By Don Halloran, 2010/07/11

One of the supposed advantages of the EF is that it abstracts you from your database implementation. This is considered to be a good thing. It lets me move between different database products (SQL Server, Oracle, MySQL, etc) without having to rewrite anything the business tier of my application. I just need to hook up a different provider to the entity framework and I'm done. All of my business logic and query construction stays at the application layer.

Ironically, this paradigm, which comes from the object oriented world, fails to recognize one of the most basic tenents of object oriented design. The separation of interface from implementation!

First of all, I'd better point out the reason for this post. Why is it a bad thing to put the query construction into automated tools like the entity framework or nHibernate, or into the hands of the application layer more generally?

The short answer is performance.
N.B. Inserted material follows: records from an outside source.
(* ===== verification/InodeOpen.v ===== *)
(** * The table of open inodes

    [inode_open] of an inode that is already open and [inode_close], on the
    partition's list of open inodes: the list in memory, its inodes blocks of
    the kernel's byte heap, as a table of inode numbers and counts. *)
From S2P Require Import Prelude Machine Global Str Bitmap KList Paging Kernel Thread Timer.
From S2P Require Import Sync Console Memory PageHeap PageAlloc Arena ArenaHeap HeapSpec Malloc.
From S2P Require Import Interrupt Syscall Printk Ide Inode.

(** ** The table *)

(** An open inode: its address, its number, how often it is open. *)
Record opened := Opened { o_at : Z; o_no : Z; o_cnt : Z }.
Definition set_cnt (n : Z) (x : opened) : opened := Opened (o_at x) (o_no x) n.

(** The address of inode [no] if it is open, or 0. *)
Fixpoint open_at (no : Z) (xs : list opened) : Z :=
  match xs with
  | [] => 0
  | x :: xs => if decide (o_no x = no) then o_at x else open_at no xs
  end.

(** Inode [no] is opened once more. *)
Fixpoint add_ref (no : Z) (xs : list opened) : list opened :=
  match xs with
  | [] => []
  | x :: xs => if decide (o_no x = no) then set_cnt (o_cnt x + 1) x :: xs else x :: add_ref no xs
  end.

(** The inode at [a] is closed: with its last reference it leaves the table. *)
Fixpoint drop_ref (a : Z) (xs : list opened) : list opened :=
  match xs with
  | [] => []
  | x :: xs => if decide (o_at x = a)
               then if decide (o_cnt x = 1) then xs else set_cnt (o_cnt x - 1) x :: xs
               else x :: drop_ref a xs
  end.

(** Every inode of the table is open. *)
Definition in_use (xs : list opened) : Prop := forall x, x ∈ xs -> 0 < o_cnt x.

Lemma open_at_app no xs x ys : no ∉ o_no <$> xs -> o_no x = no -> open_at no (xs ++ x :: ys) = o_at x.
Proof.
  intros Hn Hx. induction xs as [|y xs IH]; simpl; [by rewrite decide_True|].
  rewrite fmap_cons in Hn. rewrite decide_False by set_solver. apply IH. set_solver.
Qed.

Lemma add_ref_app no xs x ys : no ∉ o_no <$> xs -> o_no x = no ->
  add_ref no (xs ++ x :: ys) = xs ++ set_cnt (o_cnt x + 1) x :: ys.
Proof.
  intros Hn Hx. induction xs as [|y xs IH]; simpl; [by rewrite decide_True|].
  rewrite fmap_cons in Hn. rewrite decide_False by set_solver. rewrite IH; [done|set_solver].
Qed.

Lemma drop_ref_app xs x ys : o_at x ∉ o_at <$> xs ->
  drop_ref (o_at x) (xs ++ x :: ys) =
    xs ++ if decide (o_cnt x = 1) then ys else set_cnt (o_cnt x - 1) x :: ys.
Proof.
  intros Hn. induction xs as [|y xs IH]; simpl; [by rewrite decide_True|].
  rewrite fmap_cons in Hn. rewrite decide_False by set_solver. rewrite IH; [done|set_solver].
Qed.

(** ** The table in memory *)

Definition tag (x : opened) : Z := o_at x + in_tag.

Section table.
Context (D part : Z).

(** The bytes of the list and of the open inodes. *)
Definition list_byte (i : Z) : Prop := within (part + part_open_inodes) 16 i.
Definition table_byte (xs : list opened) (i : Z) : Prop :=
  list_byte i \/ exists x, x ∈ xs /\ within (o_at x) sizeof_inode i.

Abbreviation base s := (@pa_base PF_KERNEL _ s).
Abbreviation pages s := (@pa_pages PF_KERNEL _ s).
Abbreviation klive s G := (live (base s) G).

(** What memory [r] says of an open inode. *)
Record entry (r : gmap Z Z) (x : opened) : Prop := {
  en_no : ld32 r (o_at x + in_no) = o_no x;
  en_cnt : ld32 r (o_at x + in_open_cnts) = o_cnt x
}.

Record open_table (s : vm) (G : gheap) (xs : list opened) : Prop := {
  ot_list : list_at (ram (vmach s)) (part + part_open_inodes) (tag <$> xs);
  ot_entry x : x ∈ xs -> entry (ram (vmach s)) x;
  ot_live x : x ∈ xs -> exists n, klive s G (o_at x) n /\ sizeof_inode <= n;
  ot_nos : NoDup (o_no <$> xs);
  ot_part i : list_byte i -> ~ within D 168 i /\
    ~ within (base s) (4096 * pages s) i /\ ~ @pa_private PF_KERNEL _ s i
}.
Databases aren't given much respect in many organizations. It's just a place to persist information, right? No, of course not, that's completely wrong. A database is an extremely complex system of physical constructs like indexes, partitions, columns composed of data types, keys, etc. SQL databases also have a standardized (though vendor extended) language for data retrieval and modification. This, of course, is SQL.

SQL is not a procedural language. SQL is a declarative language. Procedural programming fu do not translate to SQL-fu, and vice versa.

A person focused on database development generally knows at least a little something about database design, indexes, partitions, keys, and of course SQL. There's a lot to know. I've been doing it for 7 years and still learn new and complex technical details about SQL Server every week, if not every day. A person focused on database development also, as a rule, knows a little something about SQL.

A procedural programmer, as a rule does not. Or at least, obviously someone who has spent 10 years mostly focused on, say, .NET won't know as much about it as someone who has spent the same amount of time focused on, say, SQL Server. The people who wrote an object-relational mapping tool might know a little, but they don't necessarily. And more importantly, the tool certainly doesn't know anything about your specific indexes, partitions, performance requirements, storage system, etc.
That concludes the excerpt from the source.